■ WHAT YOU WILL DO:
Return, from the listing that follows, each line containing the word "ansiMagenta".

■ RECORDS PROVIDED:
(** A literal under [(?i)]: each letter matches in both cases. *)
Definition StrFold (s : string) : regex :=
  Seq (map (fun a => Class (fun c => isByte (lower a) (lower c))) (lit s)).

Definition Plus (r : regex) : regex := Cat r (Star r).
Definition Quest (r : regex) : regex := Alt r Empty.

(** [r{n}] *)
Fixpoint Rep (n : nat) (r : regex) : regex :=
  match n with
  | O => Empty
  | S O => r
  | S n' => Cat r (Rep n' r)
  end.

(** [r{0,k}], as Go simplifies it: [(r(r(r)?)?)?] *)
Fixpoint UpTo (k : nat) (r : regex) : regex :=
  match k with
  | O => Empty
  | S O => Quest r
  | S k' => Quest (Cat r (UpTo k' r))
  end.

(** [r{n,m}] *)
Definition RepRange (n m : nat) (r : regex) : regex :=
  match m - n with
  | O => Rep n r
  | k => Cat (Rep n r) (UpTo k r)
  end.

Definition Digit : regex := Class isDigit.
Definition Space : regex := Class isSpace.

(** ** Coloring helpers *)

Definition ansiReset : bytes := ESC :: lit "[0m".
Definition ansiDim : bytes := ESC :: lit "[2m".
Definition ansiBold : bytes := ESC :: lit "[1m".
Definition ansiRed : bytes := ESC :: lit "[31m".
Definition ansiGreen : bytes := ESC :: lit "[32m".
Definition ansiYellow : bytes := ESC :: lit "[33m".
Definition ansiBlue : bytes := ESC :: lit "[34m".
Definition ansiMagenta : bytes := ESC :: lit "[35m".
Definition ansiCyan : bytes := ESC :: lit "[36m".

(** [\b(?:\d{4}-\d{2}-\d{2}[T\s]\d{2}:\d{2}:\d{2}(?:\.\d+)?Z?|[A-Z][a-z]{2}\s+\d{1,2}\s+\d{2}:\d{2}:\d{2})\b] *)
Definition hms : regex :=
  Seq [Rep 2 Digit; Chr ":"; Rep 2 Digit; Chr ":"; Rep 2 Digit].

Definition patTS : regex :=
  Seq [WordBoundary;
       Alt (Seq [Rep 4 Digit; Chr "-"; Rep 2 Digit; Chr "-"; Rep 2 Digit;
                 Class (fun c => isByte "T" c || isSpace c);
                 hms;
                 Quest (Cat (Chr ".") (Plus Digit));
                 Quest (Chr "Z")])
           (Seq [Class (inRange "A" "Z"); Rep 2 (Class (inRange "a" "z"));
                 Plus Space; RepRange 1 2 Digit; Plus Space; hms]);
       WordBoundary].

Definition reTS : Regexp := MustCompile patTS.

(** [(?i)\b(debug|info|warn|warning|error|err|crit|fatal|fail)\b] *)
Definition patLvl : regex :=
  Seq [WordBoundary;
       Capture 1 (Alts (map StrFold
         ["debug"; "info"; "warn"; "warning"; "error"; "err"; "crit"; "fatal"; "fail"]%string));
       WordBoundary].

Definition reLvl : Regexp := MustCompile patLvl.

(** [\bhttps?://[^\s]+] *)
Definition notSpace (c : ascii) : bool := negb (isSpace c).

Definition patURL : regex :=
  Seq [WordBoundary; Str "http"; Quest (Chr "s"); Str "://"; Plus (Class notSpace)].

Definition reURL : Regexp := MustCompile patURL.

(** [\b(?:\d{1,3}\.){3}\d{1,3}\b] *)
Definition patIP : regex :=
  Seq [WordBoundary; Rep 3 (Cat (RepRange 1 3 Digit) (Chr "."));
       RepRange 1 3 Digit; WordBoundary].

Definition reIP : Regexp := MustCompile patIP.

(** [(?:^|[\sQ'])/[\w./\-\+@%~]+], where Q stands for the double quote *)
Definition isPathByte (c : ascii) : bool :=
  isWordChar c || isByte "." c || isByte "/" c || isByte "-" c || isByte "+" c
  || isByte "@" c || isByte "%" c || isByte "~" c.

Definition isSpaceOrQuote (c : ascii) : bool :=
  isSpace c || isByte DQUOTE c || isByte SQUOTE c.

Definition patPath : regex :=
  Seq [Alt BeginText (Class isSpaceOrQuote); Chr "/"; Plus (Class isPathByte)].

Definition rePath : Regexp := MustCompile patPath.

(** [\b\d+\b] *)
Definition patNum : regex := Seq [WordBoundary; Plus Digit; WordBoundary].

Definition reNum : Regexp := MustCompile patNum.

(** [^\s*[\{\[]] *)
Definition reJSONLine : Regexp :=
  MustCompile (Seq [BeginText; Star Space; Class (fun c => isByte "{" c || isByte "[" c)]).

(** [Q([^Q\\]|\\.)*Q\s*:], where Q stands for the double quote *)
Definition reJSONKey : Regexp :=
  MustCompile
    (Seq [Chr DQUOTE;
          Star (Capture 1
                  (Alt (Class (fun c => negb (isByte DQUOTE c || isByte BACKSLASH c)))
                       (Cat (Chr BACKSLASH) (Class (fun c => negb (isByte NL c))))));
          Chr DQUOTE; Star Space; Chr ":"]).

(** The pattern of [reYAMLKey]: at the start of the text, group 1 is
    [\s*], group 2 is [[A-Za-z0-9_.-]+], then [\s*:] follows. *)
Definition isYAMLKeyByte (c : ascii) : bool :=
  inRange "A" "Z" c || inRange "a" "z" c || inRange "0" "9" c
  || isByte "_" c || isByte "." c || isByte "-" c.

Definition reYAMLKey : Regexp :=
  MustCompile
    (Seq [BeginText; Capture 1 (Star Space); Capture 2 (Plus (Class isYAMLKeyByte));
          Star Space; Chr ":"]).

(** The function literal handed to [reJSONKey.ReplaceAllStringFunc]. *)
Definition colorJSONKey (s : bytes) : bytes :=
  match IndexByte s DQUOTE, LastIndexByte s DQUOTE with
  | Some i, Some j =>
      if j <=? i then s
      else firstn (i + 1) s ++ ansiGreen ++ slice s (i + 1) j ++ ansiReset ++ skipn j s
  | _, _ => s
  end.

Definition punctuation : list (bytes * bytes) :=
  [ (lit "{", ansiDim ++ lit "{" ++ ansiReset);
    (lit "}", ansiDim ++ lit "}" ++ ansiReset);
    (lit "[", ansiDim ++ lit "[" ++ ansiReset);
    (lit "]", ansiDim ++ lit "]" ++ ansiReset);
    (lit ",", ansiDim ++ lit "," ++ ansiReset);
    (lit ": ", ansiDim ++ lit ": " ++ ansiReset) ].

Definition colorizeStructured (seg : bytes) (enable : bool) : bytes :=
  if negb enable then seg
  else
    let seg := ReplaceAllStringFunc reJSONKey seg colorJSONKey in
    let seg := ReplaceAllString reYAMLKey seg
                 [TSub 1; TLit ansiBlue; TSub 2; TLit ansiReset; TLit (lit ":")] in
    Replace punctuation seg.

(** The [switch] of the level pass. *)
Definition colorLevel (s : bytes) : bytes :=
  let u := ToUpper s in
  if bytes_eqb u (lit "DEBUG") then ansiBlue ++ s ++ ansiReset
  else if bytes_eqb u (lit "INFO") then ansiGreen ++ s ++ ansiReset
  else if bytes_eqb u (lit "WARN") || bytes_eqb u (lit "WARNING")
       then ansiYellow ++ s ++ ansiReset
  else if bytes_eqb u (lit "ERROR") || bytes_eqb u (lit "ERR") || bytes_eqb u (lit "CRIT")
          || bytes_eqb u (lit "FATAL") || bytes_eqb u (lit "FAIL")
       then ansiRed ++ s ++ ansiReset
  else s.

Definition wrap (color : bytes) (s : bytes) : bytes := color ++ s ++ ansiReset.

Definition colorizeGeneric (seg : bytes) (enable : bool) : bytes :=
  if negb enable then seg
  else
    let seg :=
      if MatchString reJSONLine seg || MatchString reYAMLKey seg
      then colorizeStructured seg enable else seg in
    let seg := ReplaceAllStringFunc reTS seg (wrap ansiDim) in
    let seg := ReplaceAllStringFunc reURL seg (wrap ansiMagenta) in
    let seg := ReplaceAllStringFunc reIP seg (wrap ansiCyan) in
    let seg := ReplaceAllStringFunc rePath seg (wrap ansiMagenta) in
    let seg := ReplaceAllStringFunc reLvl seg colorLevel in
    let seg := ReplaceAllStringFunc reNum seg (wrap ansiBold) in
    seg.

(** The body of the [for _, span := range idxs] loop: [out] and [last]
    are the loop's variables. *)
Definition renderSpan (raw : bytes) (enable : bool)
           (acc : bytes * nat) (span : nat * nat) : bytes * nat :=
  let '(out, last) := acc in
  let '(s, e) := span in
  let out := if last <? s then out ++ colorizeGeneric (slice raw last s) enable else out in
  let out := out ++ ansiCyan in
  let out := out ++ slice raw s e in
  let out := out ++ ansiReset in
  (out, e).

Definition renderLine (raw : bytes) (filter : option Regexp) (enable : bool) : bytes :=
  match filter with
  | None => colorizeGeneric raw enable
  | Some re =>
      if negb enable then colorizeGeneric raw enable
      else
        match FindAllStringIndex re raw with
        | [] => colorizeGeneric raw enable
        | idxs =>
            let '(out, last) := fold_left (renderSpan raw enable) idxs ([], 0) in
            if last <? length raw
            then out ++ colorizeGeneric (skipn last raw) enable
            else out
        end
  end.

(** ** Reading a file line by line: [bufio.Scanner]

    An opened file, read sequentially: the bytes it delivers, and whether
    the read after them fails (with an error other than [io.EOF]). *)

Record File : Type := { data : bytes; readFails : bool }.

Inductive error : Type :=
| ErrTooLong   (* bufio.ErrTooLong *)
| ErrRead      (* a read error other than io.EOF *)
| ErrOpen.     (* os.Open failed *)

(** [sc.Buffer(buf, max)] with [max = 1024 * 1024]. *)
Definition maxTokenSize : Z := 1024 * 1024.

(** [dropCR] of [bufio.ScanLines]. *)
Definition dropCR (l : bytes) : bytes :=
  match rev l with
  | c :: r => if Ascii.eqb c CR then rev r else l
  | [] => l
  end.

(** The lines [sc.Scan()] yields over [d], and the error that stops the
    scan, if any.  A line whose bytes fill the buffer before its
    terminator is found stops the scan with [ErrTooLong]; after a failed
    read the buffered bytes are still split, as at the end of input. *)
Fixpoint scanFrom (fuel : nat) (d : bytes) (readFails : bool) : list bytes * option error :=
  match fuel, d with
  | _, [] => ([], if readFails then Some ErrRead else None)
  | O, _ => ([], None)
  | S fuel', _ :: _ =>
      match IndexByte d NL with
      | Some i =>
          if (Z.of_nat i <? maxTokenSize)%Z then
            let '(ls, e) := scanFrom fuel' (skipn (i + 1) d) readFails in
            (dropCR (firstn i d) :: ls, e)
          else ([], Some ErrTooLong)
      | None =>
          if (Z.of_nat (length d) <? maxTokenSize)%Z
          then ([dropCR d], if readFails then Some ErrRead else None)
          else ([], Some ErrTooLong)
      end
  end.

Definition scan (f : File) : list bytes * option error :=
  scanFrom (length (data f)) (data f) (readFails f).

(** ** Selections *)

(** [rx == nil || rx.MatchString(s)] *)
Definition selected (rx : option Regexp) (s : bytes) : bool :=
  match rx with
  | None => true
  | Some re => MatchString re s
  end.

(** The lines [sc.Scan()] yields, each with the error the scanner holds
    once it has yielded the line, which is what [sc.Err()] returns after a
    [break] there.  A terminated line is cut from the bytes already read,
    before any further read is tried; the unterminated last line is only
    yielded after the read that follows the last byte, so that a failure
    of that read is held by the time the line is returned. *)
Fixpoint yieldsFrom (fuel : nat) (d : bytes) (readFails : bool)
  : list (bytes * option error) :=
  match fuel, d with
  | _, [] => []
  | O, _ => []
  | S fuel', _ :: _ =>
      match IndexByte d NL with
      | Some i =>
          if (Z.of_nat i <? maxTokenSize)%Z then
            (dropCR (firstn i d), None) :: yieldsFrom fuel' (skipn (i + 1) d) readFails
          else []
      | None =>
          if (Z.of_nat (length d) <? maxTokenSize)%Z
          then [(dropCR d, if readFails then Some ErrRead else None)]
          else []
      end
  end.

Definition yields (f : File) : list (bytes * option error) :=
  yieldsFrom (length (data f)) (data f) (readFails f).

(** The [for sc.Scan()] loop of [printFirstNFiltered] over the yielded
    lines; [err] is the error of a scan that runs to its end.  After
    [break] the scanner is not asked again: [sc.Err()] is the error held
    at the line just printed, and an error further on is never seen. *)
Fixpoint firstNLoop (rx : option Regexp) (enableColor : bool) (n : Z)
         (lines : list (bytes * option error)) (err : option error)
         (count : Z) (out : list bytes) : list bytes * Z * option error :=
  match lines with
  | [] => (out, count, err)
  | (s, held) :: rest =>
      if selected rx s then
        let out := out ++ [renderLine s rx enableColor] in
        let count := (count + 1)%Z in
        if (count >=? n)%Z then (out, count, held)
        else firstNLoop rx enableColor n rest err count out
      else firstNLoop rx enableColor n rest err count out
  end.

(** The printed lines, the returned count and the returned error. *)
Definition printFirstNFiltered (path : option File) (rx : option Regexp)
           (n : Z) (enableColor : bool) : list bytes * Z * option error :=
  match path with
  | None => ([], 0%Z, Some ErrOpen)
  | Some f => firstNLoop rx enableColor n (yields f) (snd (scan f)) 0%Z []
  end.

(** [ring[idx] = s] *)
Fixpoint setIndex (ring : list bytes) (idx : nat) (s : bytes) : list bytes :=
  match ring, idx with
  | [], _ => []
  | _ :: t, O => s :: t
  | a :: t, S j => a :: setIndex t j s
  end.

(** The loop variables of [printLastNFiltered]. *)
Record ringState : Type := { ring : list bytes; size : nat; idx : nat }.

Definition ringPut (rx : option Regexp) (n : nat) (st : ringState) (s : bytes) : ringState :=
  if selected rx s then
    {| ring := setIndex (ring st) (idx st) s;
       idx := (idx st + 1) mod n;
       size := if size st <? n then size st + 1 else size st |}
  else st.

(** The entries the print loop visits, oldest first: it starts at 0
    while the ring is not full and at the write cursor once it is. *)
Definition ringRead (n : nat) (st : ringState) : list bytes :=
  let start := if size st =? n then idx st else 0 in
  map (fun i => nth ((start + i) mod n) (ring st) []) (seq 0 (size st)).

Definition ringInit (n : nat) : ringState :=
  {| ring := repeat [] n; size := 0; idx := 0 |}.

(** [runtime.maxAlloc] and the size of a string header, with 64-bit
    words and 48 address bits (linux/amd64). *)
Definition maxAlloc : Z := 2 ^ 48.
Definition stringSize : Z := 16.

Section Alloc.
(** Whether the runtime finds the memory for a slice of [n] strings. *)
Variable grant : nat -> bool.

(** [make([]string, n)]: [runtime.makeslice] panics (len out of range)
    when the [n] strings exceed [maxAlloc]; below that the slice is there
    when the runtime finds the memory, and the program dies when it does
    not.  [None] is a call that does not return. *)
Definition makeStrings (n : nat) : option (list bytes) :=
  if (stringSize * Z.of_nat n >? maxAlloc)%Z then None
  else if grant n then Some (repeat [] n)
  else None.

■ ANSWER SPACE:
Definition ansiMagenta : bytes := ESC :: lit "[35m".
    let seg := ReplaceAllStringFunc reURL seg (wrap ansiMagenta) in
    let seg := ReplaceAllStringFunc rePath seg (wrap ansiMagenta) in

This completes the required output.